▸ Assigned task: Nothing below is to be printed except the lines between the line holding "[INT_MAX]. *)" and the line holding "Fixpoint bits_value (payload", inclusive, each exactly as it appears.

▸ Dataset extract:
=====
(** * gif_decode: a shallow embedding of the GIF decoder and viewer loop

    The development follows [gif_decode.cpp]: the bit-string assembly and
    [fetch_code], the LZW table and decode loop, the block parser, the
    interlace row table, the per-pixel compositing and the disposal switch
    of the playback loop.

    Conventions of the model.
    - C++ [int], [size_t] and [uint8_t] values are [Z]; the theorems state
      the ranges they rely on.  Bytes of the file are [Z] in [0, 256).
    - Reading a [std::vector] outside its bounds, or element 0 of an empty
      vector, is undefined behaviour in the source; the model stops with
      the error [UndefinedBehaviour].  A failed [assert] stops with
      [AssertionFailed], an uncaught [std::out_of_range] or
      [std::invalid_argument] with [UncaughtException].
    - [bytes[idx++] | (bytes[idx++] << 8)] is read low byte first, as the
      source's comment on little-endian storage says.
    - The [while] loops of the source run on fuel in the model; the fuel
      given is the length of the input, and [FuelFacts] shows that it is
      never what ends a run. *)

From Stdlib Require Import ZArith Lia List Ascii.
From stdpp Require Import base option list gmap.

Open Scope Z_scope.

(** ** Errors *)

Inductive error : Type :=
  | UndefinedBehaviour
  | AssertionFailed
  | UncaughtException
  | OutOfFuel.

Inductive result (A : Type) : Type :=
  | Ok (a : A)
  | Err (e : error).
Arguments Ok {A} a.
Arguments Err {A} e.

#[global] Instance result_ret : MRet result := fun A a => Ok a.
#[global] Instance result_bind : MBind result := fun A B k r =>
  match r with
  | Ok a => k a
  | Err e => Err e
  end.

Definition is_ok {A} (r : result A) : bool :=
  match r with Ok _ => true | Err _ => false end.

(** ** Small helpers of the source *)

(** Conversion of a byte to [int8_t] (two's complement). *)
Definition to_int8 (b : Z) : Z := if b mod 256 <? 128 then b mod 256 else b mod 256 - 256.

(** [get_bit(n, p)]: [(n & (1 << p)) != 0]. *)
Definition get_bit (n p : Z) : bool := negb (Z.land n (Z.shiftl 1 p) =? 0).

(** [get_val(n, p, l)]: [(n >> p) & ((1 << l) - 1)], returned as [int8_t]. *)
Definition get_val (n p l : Z) : Z := to_int8 (Z.land (Z.shiftr n p) (Z.shiftl 1 l - 1)).

(** [color_rgba(r, g, b, a)]: [(a << 24) | (r << 16) | (g << 8) | b] as
    [uint32_t]. *)
Definition color_rgba (r g b a : Z) : Z :=
  (Z.lor (Z.lor (Z.lor (Z.shiftl a 24) (Z.shiftl r 16)) (Z.shiftl g 8)) b) mod 2 ^ 32.

(** ** The bit string *)

Module BitStream.

Definition INT_MAX : Z := 2 ^ 31 - 1.

Definition bit_char (b : bool) : ascii := if b then "1"%char else "0"%char.

(** [std::bitset<8>(b).to_string()]: the eight low bits, most significant
    first. *)
Definition bitset8_to_string (b : Z) : list ascii :=
  map (fun i => bit_char (Z.testbit b i)) [7; 6; 5; 4; 3; 2; 1; 0].

(** The inner loop of the sub-block reader: each byte is converted and
    put IN FRONT of the stream. *)
Definition prepend_bytes (data : list Z) (stream : list ascii) : list ascii :=
  fold_left (fun s b => bitset8_to_string b ++ s) data stream.

(** The stream assembled from a whole payload. *)
Definition assemble (payload : list Z) : list ascii := prepend_bytes payload [].

(** Digits read by [strtol] in base 2: the longest prefix of binary
    digits, with its value; [None] when there is no digit. *)
Fixpoint binary_digits (acc : Z) (seen : bool) (s : list ascii) : option Z :=
  match s with
  | c :: s' =>
      if Ascii.eqb c "0" then binary_digits (2 * acc) true s'
      else if Ascii.eqb c "1" then binary_digits (2 * acc + 1) true s'
      else if seen then Some acc else None
  | [] => if seen then Some acc else None
  end.

(** [std::stoi(s, nullptr, 2)] on a string without leading blanks or
    sign: [invalid_argument] without a digit, [out_of_range] above
    [INT_MAX]. *)
Definition stoi2 (s : list ascii) : result Z :=
  match binary_digits 0 false s with
  | None => Err UncaughtException
  | Some v => if v <=? INT_MAX then Ok v else Err UncaughtException
  end.

(** [stream.substr(pos, n)]: [out_of_range] when [pos > size()]; a
    negative [int] converted to [size_t] is above every size. *)
Definition substr (stream : list ascii) (pos n : Z) : result (list ascii) :=
  if (pos <? 0) || (Z.of_nat (length stream) <? pos) then Err UncaughtException
  else Ok (take (Z.to_nat n) (drop (Z.to_nat pos) stream)).

(** [fetch_code(stream, pos, code_size)]; returns the code and the new
    [pos]. *)
Definition fetch_code (stream : list ascii) (pos code_size : Z) : result (Z * Z) :=
  let pos := pos - code_size in
  s ← substr stream pos code_size;
  c ← stoi2 s;
  Ok (c, pos).

(** Successive calls of [fetch_code] with one [pos], as the decoder makes
    them, for a given list of code sizes. *)
Fixpoint fetch_codes (stream : list ascii) (pos : Z) (widths : list nat)
  : result (list Z * Z) :=
  match widths with
  | [] => Ok ([], pos)
  | w :: widths =>
      '(c, pos) ← fetch_code stream pos (Z.of_nat w);
      '(cs, pos) ← fetch_codes stream pos widths;
      Ok (c :: cs, pos)
  end.

(** *** The bits of a payload in the order of the format *)

(** Bit [i] of a payload, counted from the least significant bit of the
    first byte: bit [i mod 8] of byte [i / 8]. *)
Definition payload_bit (payload : list Z) (i : nat) : bool :=
  Z.testbit (nth (i / 8) payload 0) (Z.of_nat (i mod 8)).

(** The integer whose bit [j] is bit [off + j] of the payload, for
    [j < w]. *)
Fixpoint bits_value (payload : list Z) (off w : nat) : Z :=
  match w with
  | O => 0
  | S w => 2 * bits_value payload (S off) w + Z.b2z (payload_bit payload off)
  end.

(** The code of [w] bits that the format holds next when [pos] bits of
    the payload are still to be taken: the payload bits from bit
    [8 * length payload - pos] on, least significant first. *)
Definition code_at (payload : list Z) (pos w : Z) : Z :=
  bits_value payload (8 * length payload - Z.to_nat pos) (Z.to_nat w).

(** All bits of a payload, least significant bit of the first byte
    first. *)
Definition lsb_bits (payload : list Z) : list bool :=
  b ← payload; (fun i => Z.testbit b i) <$> [0; 1; 2; 3; 4; 5; 6; 7].

(** The value of a list of bits, least significant first. *)
Definition bits_to_Z (bs : list bool) : Z :=
  fold_right (fun b acc => 2 * acc + Z.b2z b) 0 bs.

End BitStream.

(** ** The LZW code table and decode loop *)

Module LZW.
Import BitStream.

(** [std::unordered_map<int, std::vector<int>>]. *)
Abbreviation table_t := (gmap Z (list Z)).

(** [operator[]] inserts an empty vector under a key that is absent. *)
Definition touch (k : Z) (t : table_t) : table_t :=
  match t !! k with
  | Some _ => t
  | None => <[k := []]> t
  end.

(** The vector under a key that is there. *)
Definition at_key (t : table_t) (k : Z) : list Z := default [] (t !! k).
=====
▸ Solution to this problem:
    [INT_MAX]. *)
Definition stoi2 (s : list ascii) : result Z :=
  match binary_digits 0 false s with
  | None => Err UncaughtException
  | Some v => if v <=? INT_MAX then Ok v else Err UncaughtException
  end.

(** [stream.substr(pos, n)]: [out_of_range] when [pos > size()]; a
    negative [int] converted to [size_t] is above every size. *)
Definition substr (stream : list ascii) (pos n : Z) : result (list ascii) :=
  if (pos <? 0) || (Z.of_nat (length stream) <? pos) then Err UncaughtException
  else Ok (take (Z.to_nat n) (drop (Z.to_nat pos) stream)).

(** [fetch_code(stream, pos, code_size)]; returns the code and the new
    [pos]. *)
Definition fetch_code (stream : list ascii) (pos code_size : Z) : result (Z * Z) :=
  let pos := pos - code_size in
  s ← substr stream pos code_size;
  c ← stoi2 s;
  Ok (c, pos).

(** Successive calls of [fetch_code] with one [pos], as the decoder makes
    them, for a given list of code sizes. *)
Fixpoint fetch_codes (stream : list ascii) (pos : Z) (widths : list nat)
  : result (list Z * Z) :=
  match widths with
  | [] => Ok ([], pos)
  | w :: widths =>
      '(c, pos) ← fetch_code stream pos (Z.of_nat w);
      '(cs, pos) ← fetch_codes stream pos widths;
      Ok (c :: cs, pos)
  end.

(** *** The bits of a payload in the order of the format *)

(** Bit [i] of a payload, counted from the least significant bit of the
    first byte: bit [i mod 8] of byte [i / 8]. *)
Definition payload_bit (payload : list Z) (i : nat) : bool :=
  Z.testbit (nth (i / 8) payload 0) (Z.of_nat (i mod 8)).

(** The integer whose bit [j] is bit [off + j] of the payload, for
    [j < w]. *)
Fixpoint bits_value (payload : list Z) (off w : nat) : Z :=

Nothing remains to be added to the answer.